***** Supplied data

(** C9, as the code has it: for a positive room and a positive spacing, when
    the grid is returned it is non-empty exactly when the centre of the first
    cell, [0.5 * spacing] as binary64 computes it, is inside the room in both
    directions.  For a room and a spacing between [2^-250] and [2^250] the
    grid is returned.  The grid can be empty for a valid room: a 1 x 1 room
    with spacing 3 has one cell, whose centre 1.5 is outside. *)
Theorem grid_nonempty_iff_first_centre_inside
    (roomLength roomWidth spacing : float) (ps : list position) :
  ((0 <? roomLength)%float = true ->
   (0 <? roomWidth)%float = true ->
   (0 <? spacing)%float = true ->
   generate_detector_grid roomLength roomWidth spacing = Ok ps ->
   (ps <> [] <->
    (0.5 * spacing <=? roomLength)%float = true /\
    (0.5 * spacing <=? roomWidth)%float = true)) /\
  (ordinary roomLength = true -> ordinary roomWidth = true ->
   ordinary spacing = true ->
   exists ps' : list position,
     generate_detector_grid roomLength roomWidth spacing = Ok ps') /\
  generate_detector_grid 1 1 3 = Ok [] /\
  (0.5 * 3 <=? 1)%float = false.
Proof.
  split; [|split; [apply generate_detector_grid_ordinary
                  |split; vm_compute; reflexivity]].
  intros HL HW Hs Hgrid.
  pose proof Hgrid as Hspec.
  rewrite generate_detector_grid_generateGrid in Hspec. unfold generateGrid in Hspec.
  destruct (truediv roomLength spacing) as [qx|e] eqn:Hqx; simpl in Hspec;
    [|discriminate].
  destruct (ceil qx) as [cx|e] eqn:Hcx; simpl in Hspec; [|discriminate].
  destruct (truediv roomWidth spacing) as [qy|e] eqn:Hqy; simpl in Hspec;
    [|discriminate].
  destruct (ceil qy) as [cy|e] eqn:Hcy; simpl in Hspec; [|discriminate].
  split.
  - (* a returned position gives a cell, and the first cell is below it *)
    intros Hne. destruct ps as [|p ps']; [congruence|].
    destruct (grid_member _ _ _ _ p Hgrid (or_introl eq_refl))
      as (Hroom & qx' & cx' & qy' & cy' & i & j
          & Hqx' & Hcx' & Hqy' & Hcy' & Hi & Hj & Hc).
    rewrite Hqx in Hqx'. injection Hqx' as <-.
    rewrite Hcx in Hcx'. injection Hcx' as <-.
    assert (Hcx1 : 1 <= cx) by lia.
    destruct (positive_spacing_finite _ _ _ _ Hs Hqx Hcx Hcx1) as (ms & es & Hm).
    unfold candidate in Hc.
    destruct (int_add_float i 0.5) as [a|ea] eqn:Ha; simpl in Hc; [|discriminate].
    destruct (int_add_float j 0.5) as [b|eb] eqn:Hb; simpl in Hc; [|discriminate].
    injection Hc as <-. unfold in_room in Hroom. simpl in Hroom.
    apply andb_prop in Hroom as [Hx Hy].
    split.
    + apply (first_centre_least spacing a roomLength ms es i); auto; lia.
    + apply (first_centre_least spacing b roomWidth ms es j); auto; lia.
  - (* the first cell exists, is enumerated first and passes the test *)
    intros [Hx Hy].
    assert (Hfin : exists ms es, Prim2SF spacing = S754_finite false ms es).
    { rewrite ltb_0_l in Hs.
      destruct (Prim2SF spacing) as [b|b| |b ms es] eqn:HS; try discriminate.
      - (* an infinite spacing: the column count is not defined *)
        destruct b; [discriminate|]. exfalso.
        rewrite FloatAxioms.leb_spec, mul_spec, HS, Prim2SF_half in Hx.
        unfold SF64mul, sf_half in Hx. cbn [SFmul xorb] in Hx.
        apply truediv_Ok in Hqx. subst qx.
        unfold ceil in Hcx. rewrite div_spec, HS in Hcx. unfold SF64div in Hcx.
        destruct (Prim2SF roomLength) as [bl|bl| |bl ml el];
          try destruct bl; discriminate.
      - destruct b; [discriminate|]. eauto. }
    destruct Hfin as (ms & es & Hm).
    pose proof (first_centre_count _ _ _ _ ms es HL Hm Hx Hqx Hcx) as Hcx1.
    pose proof (first_centre_count _ _ _ _ ms es HW Hm Hy Hqy Hcy) as Hcy1.
    destruct (cells_head cx cy Hcx1 Hcy1) as [tl Hcells].
    rewrite Hcells in Hspec. cbn [map_result fst snd] in Hspec.
    unfold candidate at 1 in Hspec. rewrite int_add_half_0 in Hspec.
    cbn [bind] in Hspec.
    destruct (map_result _ tl) as [cs|e]; cbn [bind] in Hspec; [|discriminate].
    cbn [List.filter] in Hspec. unfold in_room at 1 in Hspec.
    cbn [fst snd] in Hspec. rewrite Hx, Hy in Hspec.
    cbn [andb] in Hspec. injection Hspec as <-. discriminate.
Qed.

**********

**Requirement:**
Beginning at the line above that contains "grid is returned.", return each line exactly through the line that contains "intros Hne. destruct", and no others.

**Result of this task:**
    grid is returned.  The grid can be empty for a valid room: a 1 x 1 room
    with spacing 3 has one cell, whose centre 1.5 is outside. *)
Theorem grid_nonempty_iff_first_centre_inside
    (roomLength roomWidth spacing : float) (ps : list position) :
  ((0 <? roomLength)%float = true ->
   (0 <? roomWidth)%float = true ->
   (0 <? spacing)%float = true ->
   generate_detector_grid roomLength roomWidth spacing = Ok ps ->
   (ps <> [] <->
    (0.5 * spacing <=? roomLength)%float = true /\
    (0.5 * spacing <=? roomWidth)%float = true)) /\
  (ordinary roomLength = true -> ordinary roomWidth = true ->
   ordinary spacing = true ->
   exists ps' : list position,
     generate_detector_grid roomLength roomWidth spacing = Ok ps') /\
  generate_detector_grid 1 1 3 = Ok [] /\
  (0.5 * 3 <=? 1)%float = false.
Proof.
  split; [|split; [apply generate_detector_grid_ordinary
                  |split; vm_compute; reflexivity]].
  intros HL HW Hs Hgrid.
  pose proof Hgrid as Hspec.
  rewrite generate_detector_grid_generateGrid in Hspec. unfold generateGrid in Hspec.
  destruct (truediv roomLength spacing) as [qx|e] eqn:Hqx; simpl in Hspec;
    [|discriminate].
  destruct (ceil qx) as [cx|e] eqn:Hcx; simpl in Hspec; [|discriminate].
  destruct (truediv roomWidth spacing) as [qy|e] eqn:Hqy; simpl in Hspec;
    [|discriminate].
  destruct (ceil qy) as [cy|e] eqn:Hcy; simpl in Hspec; [|discriminate].
  split.
  - (* a returned position gives a cell, and the first cell is below it *)
    intros Hne. destruct ps as [|p ps']; [congruence|].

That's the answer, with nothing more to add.